## Data excerpts
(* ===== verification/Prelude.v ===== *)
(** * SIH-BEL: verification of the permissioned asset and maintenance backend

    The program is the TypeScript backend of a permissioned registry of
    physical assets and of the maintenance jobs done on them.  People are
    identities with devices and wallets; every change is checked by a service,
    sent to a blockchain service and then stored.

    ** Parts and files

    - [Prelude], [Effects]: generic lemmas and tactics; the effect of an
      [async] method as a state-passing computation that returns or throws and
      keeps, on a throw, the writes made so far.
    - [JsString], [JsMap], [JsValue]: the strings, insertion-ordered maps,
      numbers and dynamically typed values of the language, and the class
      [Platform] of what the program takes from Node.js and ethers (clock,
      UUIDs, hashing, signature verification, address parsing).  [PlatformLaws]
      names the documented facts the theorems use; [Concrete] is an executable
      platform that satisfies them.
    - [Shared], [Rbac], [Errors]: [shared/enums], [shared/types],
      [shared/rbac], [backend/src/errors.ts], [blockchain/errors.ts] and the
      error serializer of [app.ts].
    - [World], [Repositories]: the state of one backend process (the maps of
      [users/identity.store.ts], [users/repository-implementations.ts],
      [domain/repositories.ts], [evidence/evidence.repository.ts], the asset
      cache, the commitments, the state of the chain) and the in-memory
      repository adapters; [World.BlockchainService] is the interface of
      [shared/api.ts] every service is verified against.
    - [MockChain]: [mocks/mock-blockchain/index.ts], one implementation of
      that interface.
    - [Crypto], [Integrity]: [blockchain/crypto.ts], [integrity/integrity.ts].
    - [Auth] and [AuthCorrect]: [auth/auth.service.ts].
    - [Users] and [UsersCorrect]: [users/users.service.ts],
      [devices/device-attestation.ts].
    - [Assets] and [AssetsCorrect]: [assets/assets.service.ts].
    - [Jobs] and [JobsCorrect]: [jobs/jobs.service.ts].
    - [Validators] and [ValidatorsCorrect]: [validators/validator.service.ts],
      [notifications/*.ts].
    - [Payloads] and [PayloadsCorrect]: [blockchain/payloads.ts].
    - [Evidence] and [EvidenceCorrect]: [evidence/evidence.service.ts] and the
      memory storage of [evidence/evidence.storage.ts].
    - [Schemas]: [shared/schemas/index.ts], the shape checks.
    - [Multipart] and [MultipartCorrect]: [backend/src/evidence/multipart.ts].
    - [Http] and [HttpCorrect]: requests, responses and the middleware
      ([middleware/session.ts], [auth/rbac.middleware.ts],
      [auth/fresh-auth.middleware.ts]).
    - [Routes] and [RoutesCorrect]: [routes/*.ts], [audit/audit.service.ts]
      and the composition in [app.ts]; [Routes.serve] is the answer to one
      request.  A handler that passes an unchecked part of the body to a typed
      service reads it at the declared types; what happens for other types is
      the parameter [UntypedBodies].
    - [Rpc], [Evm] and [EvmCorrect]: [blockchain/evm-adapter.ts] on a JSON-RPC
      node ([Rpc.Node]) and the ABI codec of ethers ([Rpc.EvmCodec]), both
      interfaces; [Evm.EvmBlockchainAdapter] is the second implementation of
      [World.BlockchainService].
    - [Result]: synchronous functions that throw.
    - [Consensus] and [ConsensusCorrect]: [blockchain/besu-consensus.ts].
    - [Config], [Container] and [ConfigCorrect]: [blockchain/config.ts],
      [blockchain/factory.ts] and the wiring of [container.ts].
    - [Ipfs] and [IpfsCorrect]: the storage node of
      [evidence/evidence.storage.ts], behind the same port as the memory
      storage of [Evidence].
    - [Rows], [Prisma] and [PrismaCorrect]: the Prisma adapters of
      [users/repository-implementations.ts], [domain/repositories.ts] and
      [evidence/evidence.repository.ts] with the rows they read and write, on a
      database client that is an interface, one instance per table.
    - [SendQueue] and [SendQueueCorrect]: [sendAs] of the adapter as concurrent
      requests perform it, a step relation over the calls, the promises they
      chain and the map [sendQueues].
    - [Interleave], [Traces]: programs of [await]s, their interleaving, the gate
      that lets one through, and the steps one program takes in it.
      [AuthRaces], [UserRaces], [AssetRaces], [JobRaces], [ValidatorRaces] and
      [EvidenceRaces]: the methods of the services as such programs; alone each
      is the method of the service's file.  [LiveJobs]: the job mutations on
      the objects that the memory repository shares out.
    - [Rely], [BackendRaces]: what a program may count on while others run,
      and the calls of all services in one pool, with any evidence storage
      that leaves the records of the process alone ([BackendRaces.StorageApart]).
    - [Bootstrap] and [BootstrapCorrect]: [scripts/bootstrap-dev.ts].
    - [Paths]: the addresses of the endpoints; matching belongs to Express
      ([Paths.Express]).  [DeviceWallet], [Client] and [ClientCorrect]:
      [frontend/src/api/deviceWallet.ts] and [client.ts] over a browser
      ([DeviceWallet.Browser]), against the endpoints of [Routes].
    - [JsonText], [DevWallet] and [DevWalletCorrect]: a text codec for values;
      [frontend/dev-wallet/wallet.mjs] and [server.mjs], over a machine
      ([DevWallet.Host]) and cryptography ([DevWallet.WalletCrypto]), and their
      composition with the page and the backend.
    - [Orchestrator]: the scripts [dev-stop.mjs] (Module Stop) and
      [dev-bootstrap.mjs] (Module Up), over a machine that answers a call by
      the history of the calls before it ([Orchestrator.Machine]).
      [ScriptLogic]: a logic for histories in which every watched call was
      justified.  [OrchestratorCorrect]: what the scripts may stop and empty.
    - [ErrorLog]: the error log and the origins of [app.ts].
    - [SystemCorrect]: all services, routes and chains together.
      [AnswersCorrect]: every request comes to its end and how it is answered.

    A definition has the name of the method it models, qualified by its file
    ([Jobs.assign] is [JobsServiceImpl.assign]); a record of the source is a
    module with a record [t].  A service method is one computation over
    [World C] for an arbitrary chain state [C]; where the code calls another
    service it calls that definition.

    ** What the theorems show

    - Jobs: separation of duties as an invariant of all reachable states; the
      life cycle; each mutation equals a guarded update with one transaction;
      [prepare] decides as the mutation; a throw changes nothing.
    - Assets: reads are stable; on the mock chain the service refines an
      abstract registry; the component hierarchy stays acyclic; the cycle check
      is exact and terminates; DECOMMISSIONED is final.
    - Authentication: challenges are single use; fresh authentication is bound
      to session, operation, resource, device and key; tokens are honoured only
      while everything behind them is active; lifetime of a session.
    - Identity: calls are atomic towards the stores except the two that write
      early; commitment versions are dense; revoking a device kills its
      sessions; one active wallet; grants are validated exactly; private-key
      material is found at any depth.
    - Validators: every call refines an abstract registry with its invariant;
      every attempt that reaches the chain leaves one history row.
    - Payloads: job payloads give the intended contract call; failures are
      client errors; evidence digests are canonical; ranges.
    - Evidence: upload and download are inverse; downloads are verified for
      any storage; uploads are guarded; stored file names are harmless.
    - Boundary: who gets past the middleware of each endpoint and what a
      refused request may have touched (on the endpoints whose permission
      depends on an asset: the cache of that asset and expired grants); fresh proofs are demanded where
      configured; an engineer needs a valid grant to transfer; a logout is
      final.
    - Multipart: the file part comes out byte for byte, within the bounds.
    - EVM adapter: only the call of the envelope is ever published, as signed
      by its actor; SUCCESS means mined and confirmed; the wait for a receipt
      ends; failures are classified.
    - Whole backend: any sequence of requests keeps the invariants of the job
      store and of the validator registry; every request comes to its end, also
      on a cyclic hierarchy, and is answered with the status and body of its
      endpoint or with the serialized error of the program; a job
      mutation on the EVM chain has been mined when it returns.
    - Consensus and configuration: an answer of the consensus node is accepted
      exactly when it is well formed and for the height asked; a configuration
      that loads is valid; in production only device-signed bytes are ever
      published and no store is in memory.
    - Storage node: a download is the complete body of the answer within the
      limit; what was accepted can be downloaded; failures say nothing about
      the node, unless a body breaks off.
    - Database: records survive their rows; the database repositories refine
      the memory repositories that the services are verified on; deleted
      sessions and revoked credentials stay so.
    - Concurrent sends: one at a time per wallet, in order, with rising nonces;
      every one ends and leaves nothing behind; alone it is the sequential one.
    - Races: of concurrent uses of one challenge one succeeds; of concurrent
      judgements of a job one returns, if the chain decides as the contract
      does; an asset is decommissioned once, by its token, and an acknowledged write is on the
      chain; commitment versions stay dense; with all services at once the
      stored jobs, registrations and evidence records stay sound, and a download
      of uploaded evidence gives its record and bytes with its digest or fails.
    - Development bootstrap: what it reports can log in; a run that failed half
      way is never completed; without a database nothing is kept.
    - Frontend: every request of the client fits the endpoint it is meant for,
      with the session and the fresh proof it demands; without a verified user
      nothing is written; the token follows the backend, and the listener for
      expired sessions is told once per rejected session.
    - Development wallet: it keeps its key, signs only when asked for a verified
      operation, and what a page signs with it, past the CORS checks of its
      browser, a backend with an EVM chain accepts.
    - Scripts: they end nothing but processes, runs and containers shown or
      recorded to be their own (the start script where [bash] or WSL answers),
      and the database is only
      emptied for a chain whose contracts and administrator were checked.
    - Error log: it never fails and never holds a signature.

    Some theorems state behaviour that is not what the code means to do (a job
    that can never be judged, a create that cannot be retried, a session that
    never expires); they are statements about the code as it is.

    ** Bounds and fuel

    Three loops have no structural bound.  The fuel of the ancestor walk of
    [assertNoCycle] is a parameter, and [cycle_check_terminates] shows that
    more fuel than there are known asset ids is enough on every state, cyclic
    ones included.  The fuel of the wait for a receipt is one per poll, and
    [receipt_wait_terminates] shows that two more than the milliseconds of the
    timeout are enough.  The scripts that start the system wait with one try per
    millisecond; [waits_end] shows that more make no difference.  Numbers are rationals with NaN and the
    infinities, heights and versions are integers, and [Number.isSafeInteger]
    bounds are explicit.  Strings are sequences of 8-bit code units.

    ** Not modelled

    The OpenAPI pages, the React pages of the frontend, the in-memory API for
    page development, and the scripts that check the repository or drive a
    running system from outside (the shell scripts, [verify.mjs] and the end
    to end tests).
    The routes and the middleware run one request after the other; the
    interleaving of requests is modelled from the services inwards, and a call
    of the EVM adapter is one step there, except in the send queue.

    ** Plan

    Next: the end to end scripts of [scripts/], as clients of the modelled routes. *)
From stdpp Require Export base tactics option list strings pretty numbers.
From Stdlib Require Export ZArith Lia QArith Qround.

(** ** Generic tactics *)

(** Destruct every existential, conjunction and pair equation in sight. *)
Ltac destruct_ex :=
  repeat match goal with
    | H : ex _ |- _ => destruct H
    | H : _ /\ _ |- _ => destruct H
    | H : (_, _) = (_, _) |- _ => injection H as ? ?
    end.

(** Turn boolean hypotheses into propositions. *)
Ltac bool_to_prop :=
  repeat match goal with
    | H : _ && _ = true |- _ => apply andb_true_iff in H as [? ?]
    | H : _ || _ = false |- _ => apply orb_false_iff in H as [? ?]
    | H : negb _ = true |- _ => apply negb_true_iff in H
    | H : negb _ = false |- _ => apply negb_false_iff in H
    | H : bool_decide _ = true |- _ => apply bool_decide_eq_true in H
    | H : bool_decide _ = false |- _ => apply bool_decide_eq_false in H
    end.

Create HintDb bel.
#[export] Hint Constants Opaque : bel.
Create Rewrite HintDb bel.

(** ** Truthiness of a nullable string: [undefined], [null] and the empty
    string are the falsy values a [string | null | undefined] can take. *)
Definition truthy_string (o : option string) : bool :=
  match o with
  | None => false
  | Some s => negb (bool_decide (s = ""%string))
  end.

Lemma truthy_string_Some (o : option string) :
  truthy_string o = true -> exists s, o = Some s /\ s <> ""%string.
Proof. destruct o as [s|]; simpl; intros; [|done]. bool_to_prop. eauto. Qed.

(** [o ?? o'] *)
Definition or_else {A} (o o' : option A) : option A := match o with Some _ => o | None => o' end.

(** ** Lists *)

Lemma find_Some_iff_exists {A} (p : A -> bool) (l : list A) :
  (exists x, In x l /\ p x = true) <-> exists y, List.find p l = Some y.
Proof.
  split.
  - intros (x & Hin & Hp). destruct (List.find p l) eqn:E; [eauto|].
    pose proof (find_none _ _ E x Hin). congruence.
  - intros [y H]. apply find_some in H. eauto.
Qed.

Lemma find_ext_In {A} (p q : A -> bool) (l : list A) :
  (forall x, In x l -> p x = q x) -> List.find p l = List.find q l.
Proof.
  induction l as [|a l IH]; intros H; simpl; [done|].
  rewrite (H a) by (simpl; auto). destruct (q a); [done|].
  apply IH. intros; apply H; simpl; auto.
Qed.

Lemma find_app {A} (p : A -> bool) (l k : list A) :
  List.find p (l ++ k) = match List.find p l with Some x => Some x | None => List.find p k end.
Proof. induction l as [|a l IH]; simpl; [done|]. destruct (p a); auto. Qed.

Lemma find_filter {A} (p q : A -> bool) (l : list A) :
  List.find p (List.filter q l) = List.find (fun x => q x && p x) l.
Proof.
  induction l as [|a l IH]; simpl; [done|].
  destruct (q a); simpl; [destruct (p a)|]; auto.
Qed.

## Work instructions
Among the entries above, copy exactly only the lines starting with the one containing "[EvidenceRaces]: the methods" and going through the one containing "- [JsonText], [DevWallet]", both ends included.

## Result of the task
      [EvidenceRaces]: the methods of the services as such programs; alone each
      is the method of the service's file.  [LiveJobs]: the job mutations on
      the objects that the memory repository shares out.
    - [Rely], [BackendRaces]: what a program may count on while others run,
      and the calls of all services in one pool, with any evidence storage
      that leaves the records of the process alone ([BackendRaces.StorageApart]).
    - [Bootstrap] and [BootstrapCorrect]: [scripts/bootstrap-dev.ts].
    - [Paths]: the addresses of the endpoints; matching belongs to Express
      ([Paths.Express]).  [DeviceWallet], [Client] and [ClientCorrect]:
      [frontend/src/api/deviceWallet.ts] and [client.ts] over a browser
      ([DeviceWallet.Browser]), against the endpoints of [Routes].
    - [JsonText], [DevWallet] and [DevWalletCorrect]: a text codec for values;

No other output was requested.